Directions: Copy out exactly the lines below that run from the one holding "if negb (utf8_continues b2)" to the one holding "then Z.lor (Z.lor", keeping both of those lines and no others.

Exercise inputs:
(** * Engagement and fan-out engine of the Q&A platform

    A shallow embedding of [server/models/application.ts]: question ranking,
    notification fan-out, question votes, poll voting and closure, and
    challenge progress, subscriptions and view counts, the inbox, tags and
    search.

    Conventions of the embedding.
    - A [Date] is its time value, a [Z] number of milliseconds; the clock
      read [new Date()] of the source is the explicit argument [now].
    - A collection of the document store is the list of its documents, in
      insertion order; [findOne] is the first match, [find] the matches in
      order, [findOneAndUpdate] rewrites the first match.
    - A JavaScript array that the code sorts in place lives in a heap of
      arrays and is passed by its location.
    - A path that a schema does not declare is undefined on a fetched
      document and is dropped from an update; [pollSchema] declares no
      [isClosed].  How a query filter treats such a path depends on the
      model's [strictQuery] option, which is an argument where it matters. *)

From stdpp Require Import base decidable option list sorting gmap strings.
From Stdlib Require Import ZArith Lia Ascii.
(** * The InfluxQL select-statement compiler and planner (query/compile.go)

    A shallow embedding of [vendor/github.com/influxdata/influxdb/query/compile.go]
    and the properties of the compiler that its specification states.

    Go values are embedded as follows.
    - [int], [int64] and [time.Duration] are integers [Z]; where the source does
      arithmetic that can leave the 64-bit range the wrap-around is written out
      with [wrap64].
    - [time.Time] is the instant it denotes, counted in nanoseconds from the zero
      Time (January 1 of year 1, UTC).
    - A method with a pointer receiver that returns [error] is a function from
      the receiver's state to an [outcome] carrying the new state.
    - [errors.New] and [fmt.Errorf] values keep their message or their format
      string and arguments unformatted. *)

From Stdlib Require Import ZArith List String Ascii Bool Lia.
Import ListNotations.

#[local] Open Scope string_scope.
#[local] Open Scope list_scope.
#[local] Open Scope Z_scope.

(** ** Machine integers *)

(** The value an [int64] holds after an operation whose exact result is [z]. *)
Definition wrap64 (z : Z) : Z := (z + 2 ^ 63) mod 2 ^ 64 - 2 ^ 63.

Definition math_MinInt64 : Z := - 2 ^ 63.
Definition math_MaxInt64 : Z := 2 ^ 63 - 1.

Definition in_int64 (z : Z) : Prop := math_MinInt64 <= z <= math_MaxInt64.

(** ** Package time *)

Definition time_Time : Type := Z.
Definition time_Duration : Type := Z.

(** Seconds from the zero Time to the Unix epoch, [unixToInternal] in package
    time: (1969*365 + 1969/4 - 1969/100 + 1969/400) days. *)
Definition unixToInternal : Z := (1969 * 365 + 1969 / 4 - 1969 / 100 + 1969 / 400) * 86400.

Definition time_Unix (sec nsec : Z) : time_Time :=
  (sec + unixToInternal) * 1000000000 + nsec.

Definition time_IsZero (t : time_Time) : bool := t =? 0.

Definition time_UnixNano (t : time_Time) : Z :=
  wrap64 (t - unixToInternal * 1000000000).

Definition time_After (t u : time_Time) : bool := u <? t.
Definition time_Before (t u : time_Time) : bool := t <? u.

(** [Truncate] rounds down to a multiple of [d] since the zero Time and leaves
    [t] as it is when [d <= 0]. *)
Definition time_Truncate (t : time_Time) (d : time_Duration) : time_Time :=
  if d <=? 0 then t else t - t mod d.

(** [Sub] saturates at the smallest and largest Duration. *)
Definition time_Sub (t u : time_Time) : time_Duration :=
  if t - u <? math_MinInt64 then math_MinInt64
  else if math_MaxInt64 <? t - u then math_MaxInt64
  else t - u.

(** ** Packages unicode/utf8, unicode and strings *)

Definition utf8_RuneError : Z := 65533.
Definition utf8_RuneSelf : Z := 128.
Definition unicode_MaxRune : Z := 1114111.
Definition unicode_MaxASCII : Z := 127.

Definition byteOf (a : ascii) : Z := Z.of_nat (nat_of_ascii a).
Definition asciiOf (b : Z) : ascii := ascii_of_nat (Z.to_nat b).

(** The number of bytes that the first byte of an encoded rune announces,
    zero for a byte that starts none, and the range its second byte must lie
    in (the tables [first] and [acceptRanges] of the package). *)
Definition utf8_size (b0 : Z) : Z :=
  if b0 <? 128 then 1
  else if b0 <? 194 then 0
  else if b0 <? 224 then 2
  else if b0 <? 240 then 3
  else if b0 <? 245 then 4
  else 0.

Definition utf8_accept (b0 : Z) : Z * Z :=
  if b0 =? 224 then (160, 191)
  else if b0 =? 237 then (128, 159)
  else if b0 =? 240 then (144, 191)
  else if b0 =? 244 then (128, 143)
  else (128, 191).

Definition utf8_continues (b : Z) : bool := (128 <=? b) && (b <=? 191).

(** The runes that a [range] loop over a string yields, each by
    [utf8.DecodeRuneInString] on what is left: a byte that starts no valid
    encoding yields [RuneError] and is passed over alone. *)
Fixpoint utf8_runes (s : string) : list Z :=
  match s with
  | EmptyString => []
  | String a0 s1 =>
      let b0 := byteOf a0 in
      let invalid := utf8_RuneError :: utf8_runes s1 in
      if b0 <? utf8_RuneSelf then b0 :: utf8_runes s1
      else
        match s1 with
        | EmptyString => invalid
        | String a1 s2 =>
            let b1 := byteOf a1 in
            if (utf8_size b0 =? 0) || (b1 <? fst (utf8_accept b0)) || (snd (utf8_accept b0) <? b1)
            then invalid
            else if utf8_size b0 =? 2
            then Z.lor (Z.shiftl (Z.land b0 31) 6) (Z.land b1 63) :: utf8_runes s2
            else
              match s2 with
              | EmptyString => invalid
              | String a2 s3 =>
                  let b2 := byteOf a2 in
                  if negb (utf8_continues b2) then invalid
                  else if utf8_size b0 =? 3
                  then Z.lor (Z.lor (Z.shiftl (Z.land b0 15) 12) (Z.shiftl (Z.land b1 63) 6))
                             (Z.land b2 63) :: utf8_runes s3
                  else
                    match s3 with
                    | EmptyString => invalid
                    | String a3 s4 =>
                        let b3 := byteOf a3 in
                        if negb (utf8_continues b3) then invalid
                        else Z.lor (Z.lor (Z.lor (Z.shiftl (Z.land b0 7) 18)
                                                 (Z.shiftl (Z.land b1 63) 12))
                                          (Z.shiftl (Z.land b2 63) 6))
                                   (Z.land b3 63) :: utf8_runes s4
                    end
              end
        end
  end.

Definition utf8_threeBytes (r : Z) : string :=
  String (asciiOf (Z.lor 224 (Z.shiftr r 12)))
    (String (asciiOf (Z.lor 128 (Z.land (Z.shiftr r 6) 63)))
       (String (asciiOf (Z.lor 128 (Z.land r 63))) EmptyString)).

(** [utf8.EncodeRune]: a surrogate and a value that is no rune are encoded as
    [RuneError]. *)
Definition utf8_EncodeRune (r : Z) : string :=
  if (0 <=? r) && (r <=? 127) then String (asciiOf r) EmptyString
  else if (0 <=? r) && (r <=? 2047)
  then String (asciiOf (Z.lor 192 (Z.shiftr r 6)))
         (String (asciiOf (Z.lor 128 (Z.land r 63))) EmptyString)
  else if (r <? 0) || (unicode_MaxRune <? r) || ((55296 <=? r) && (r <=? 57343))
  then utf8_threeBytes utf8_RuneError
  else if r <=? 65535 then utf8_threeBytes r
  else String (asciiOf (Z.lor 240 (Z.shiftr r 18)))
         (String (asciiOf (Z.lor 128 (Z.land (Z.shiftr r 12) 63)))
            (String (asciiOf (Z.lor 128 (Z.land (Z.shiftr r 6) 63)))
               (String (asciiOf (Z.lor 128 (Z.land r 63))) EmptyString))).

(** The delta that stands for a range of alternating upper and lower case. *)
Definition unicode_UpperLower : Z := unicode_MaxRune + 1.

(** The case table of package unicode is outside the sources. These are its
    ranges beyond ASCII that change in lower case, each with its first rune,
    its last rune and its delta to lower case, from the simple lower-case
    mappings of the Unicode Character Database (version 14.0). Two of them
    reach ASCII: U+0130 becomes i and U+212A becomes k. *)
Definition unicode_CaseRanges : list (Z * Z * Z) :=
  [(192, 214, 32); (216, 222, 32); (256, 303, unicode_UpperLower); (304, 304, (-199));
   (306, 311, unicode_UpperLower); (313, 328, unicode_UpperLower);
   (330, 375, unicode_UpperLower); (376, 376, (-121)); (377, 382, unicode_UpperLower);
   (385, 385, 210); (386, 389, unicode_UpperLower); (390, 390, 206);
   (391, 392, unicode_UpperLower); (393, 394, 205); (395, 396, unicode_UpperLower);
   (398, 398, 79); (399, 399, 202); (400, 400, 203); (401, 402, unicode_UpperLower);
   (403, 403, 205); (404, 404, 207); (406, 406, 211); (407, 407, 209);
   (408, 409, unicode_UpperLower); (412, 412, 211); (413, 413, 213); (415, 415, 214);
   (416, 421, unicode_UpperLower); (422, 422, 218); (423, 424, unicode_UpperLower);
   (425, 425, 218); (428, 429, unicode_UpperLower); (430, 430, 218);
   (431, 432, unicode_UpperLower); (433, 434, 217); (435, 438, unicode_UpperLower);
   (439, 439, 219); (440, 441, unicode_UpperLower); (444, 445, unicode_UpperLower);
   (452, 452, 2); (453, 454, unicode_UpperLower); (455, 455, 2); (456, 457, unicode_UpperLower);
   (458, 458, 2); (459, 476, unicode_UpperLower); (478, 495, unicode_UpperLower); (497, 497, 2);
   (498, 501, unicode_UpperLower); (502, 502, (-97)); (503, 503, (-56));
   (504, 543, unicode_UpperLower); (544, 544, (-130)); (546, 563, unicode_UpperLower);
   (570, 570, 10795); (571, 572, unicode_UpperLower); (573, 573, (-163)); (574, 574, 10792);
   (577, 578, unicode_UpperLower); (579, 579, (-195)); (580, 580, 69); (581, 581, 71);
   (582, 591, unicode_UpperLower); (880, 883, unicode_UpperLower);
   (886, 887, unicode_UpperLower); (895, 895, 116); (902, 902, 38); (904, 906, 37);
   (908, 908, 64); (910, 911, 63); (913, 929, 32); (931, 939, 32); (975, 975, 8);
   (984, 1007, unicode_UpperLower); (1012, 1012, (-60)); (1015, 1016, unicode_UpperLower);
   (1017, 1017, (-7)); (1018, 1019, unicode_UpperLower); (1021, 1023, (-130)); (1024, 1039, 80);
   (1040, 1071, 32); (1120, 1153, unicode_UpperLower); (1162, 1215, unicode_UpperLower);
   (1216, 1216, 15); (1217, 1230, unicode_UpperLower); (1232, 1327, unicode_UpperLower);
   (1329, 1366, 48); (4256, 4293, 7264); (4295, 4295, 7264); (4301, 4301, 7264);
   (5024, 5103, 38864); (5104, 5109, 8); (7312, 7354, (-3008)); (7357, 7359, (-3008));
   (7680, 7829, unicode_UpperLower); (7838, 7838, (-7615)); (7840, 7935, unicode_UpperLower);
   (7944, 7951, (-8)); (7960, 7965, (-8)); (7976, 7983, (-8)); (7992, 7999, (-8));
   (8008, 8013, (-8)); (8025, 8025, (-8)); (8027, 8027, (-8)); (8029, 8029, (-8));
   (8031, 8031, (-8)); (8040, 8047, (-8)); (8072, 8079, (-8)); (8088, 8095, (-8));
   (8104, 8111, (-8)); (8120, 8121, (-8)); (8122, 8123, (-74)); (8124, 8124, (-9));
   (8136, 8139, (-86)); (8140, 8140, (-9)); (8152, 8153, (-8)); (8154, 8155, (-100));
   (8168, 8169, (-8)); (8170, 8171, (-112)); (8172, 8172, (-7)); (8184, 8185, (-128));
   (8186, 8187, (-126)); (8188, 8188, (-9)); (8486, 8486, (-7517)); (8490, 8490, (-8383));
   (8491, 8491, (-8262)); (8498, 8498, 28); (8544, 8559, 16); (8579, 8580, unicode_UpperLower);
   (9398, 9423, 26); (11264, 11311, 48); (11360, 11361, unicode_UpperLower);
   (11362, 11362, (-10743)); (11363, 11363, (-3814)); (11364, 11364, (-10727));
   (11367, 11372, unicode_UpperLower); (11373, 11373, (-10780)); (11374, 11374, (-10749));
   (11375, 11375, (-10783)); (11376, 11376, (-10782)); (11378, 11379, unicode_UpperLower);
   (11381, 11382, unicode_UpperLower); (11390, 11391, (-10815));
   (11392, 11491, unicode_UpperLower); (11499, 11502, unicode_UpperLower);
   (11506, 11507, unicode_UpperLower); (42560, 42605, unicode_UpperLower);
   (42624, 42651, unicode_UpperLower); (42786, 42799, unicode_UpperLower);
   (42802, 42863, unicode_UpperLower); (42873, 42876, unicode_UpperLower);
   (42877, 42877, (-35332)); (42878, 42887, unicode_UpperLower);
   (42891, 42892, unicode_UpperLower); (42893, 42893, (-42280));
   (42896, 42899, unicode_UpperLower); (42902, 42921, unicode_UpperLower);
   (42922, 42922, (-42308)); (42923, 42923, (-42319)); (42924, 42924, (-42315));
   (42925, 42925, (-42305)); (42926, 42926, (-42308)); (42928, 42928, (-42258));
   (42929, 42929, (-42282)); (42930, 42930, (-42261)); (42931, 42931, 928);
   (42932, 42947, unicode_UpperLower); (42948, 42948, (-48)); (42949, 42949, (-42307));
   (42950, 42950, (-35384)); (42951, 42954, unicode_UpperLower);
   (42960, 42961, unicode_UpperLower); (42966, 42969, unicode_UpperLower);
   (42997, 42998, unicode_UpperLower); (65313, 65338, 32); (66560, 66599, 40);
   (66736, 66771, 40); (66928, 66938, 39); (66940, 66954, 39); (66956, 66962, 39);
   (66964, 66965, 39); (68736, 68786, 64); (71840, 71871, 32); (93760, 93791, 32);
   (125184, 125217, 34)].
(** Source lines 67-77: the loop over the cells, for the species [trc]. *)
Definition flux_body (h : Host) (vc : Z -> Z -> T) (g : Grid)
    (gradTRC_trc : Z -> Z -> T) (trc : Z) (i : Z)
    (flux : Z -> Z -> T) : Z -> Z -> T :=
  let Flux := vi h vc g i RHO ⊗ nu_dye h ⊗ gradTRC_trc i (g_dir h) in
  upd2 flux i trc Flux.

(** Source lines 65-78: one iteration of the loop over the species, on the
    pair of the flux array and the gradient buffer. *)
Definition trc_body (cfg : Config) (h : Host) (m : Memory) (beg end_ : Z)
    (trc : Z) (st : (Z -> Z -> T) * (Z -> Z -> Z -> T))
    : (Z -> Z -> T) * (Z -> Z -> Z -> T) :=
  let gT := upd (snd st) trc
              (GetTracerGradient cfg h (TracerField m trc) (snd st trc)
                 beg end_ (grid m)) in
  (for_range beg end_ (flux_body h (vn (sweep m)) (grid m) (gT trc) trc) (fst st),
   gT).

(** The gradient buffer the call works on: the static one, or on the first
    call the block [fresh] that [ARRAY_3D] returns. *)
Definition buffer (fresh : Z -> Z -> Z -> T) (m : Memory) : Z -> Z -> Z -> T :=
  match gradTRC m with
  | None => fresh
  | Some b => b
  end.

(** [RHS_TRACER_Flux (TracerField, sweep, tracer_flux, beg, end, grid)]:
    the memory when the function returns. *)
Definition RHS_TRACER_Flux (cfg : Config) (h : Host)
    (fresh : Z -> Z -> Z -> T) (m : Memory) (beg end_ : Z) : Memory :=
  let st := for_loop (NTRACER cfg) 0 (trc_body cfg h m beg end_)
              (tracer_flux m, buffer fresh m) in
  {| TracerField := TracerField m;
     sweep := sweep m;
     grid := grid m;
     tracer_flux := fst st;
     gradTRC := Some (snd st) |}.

Answer section:
                  if negb (utf8_continues b2) then invalid
                  else if utf8_size b0 =? 3
                  then Z.lor (Z.lor (Z.shiftl (Z.land b0 15) 12) (Z.shiftl (Z.land b1 63) 6))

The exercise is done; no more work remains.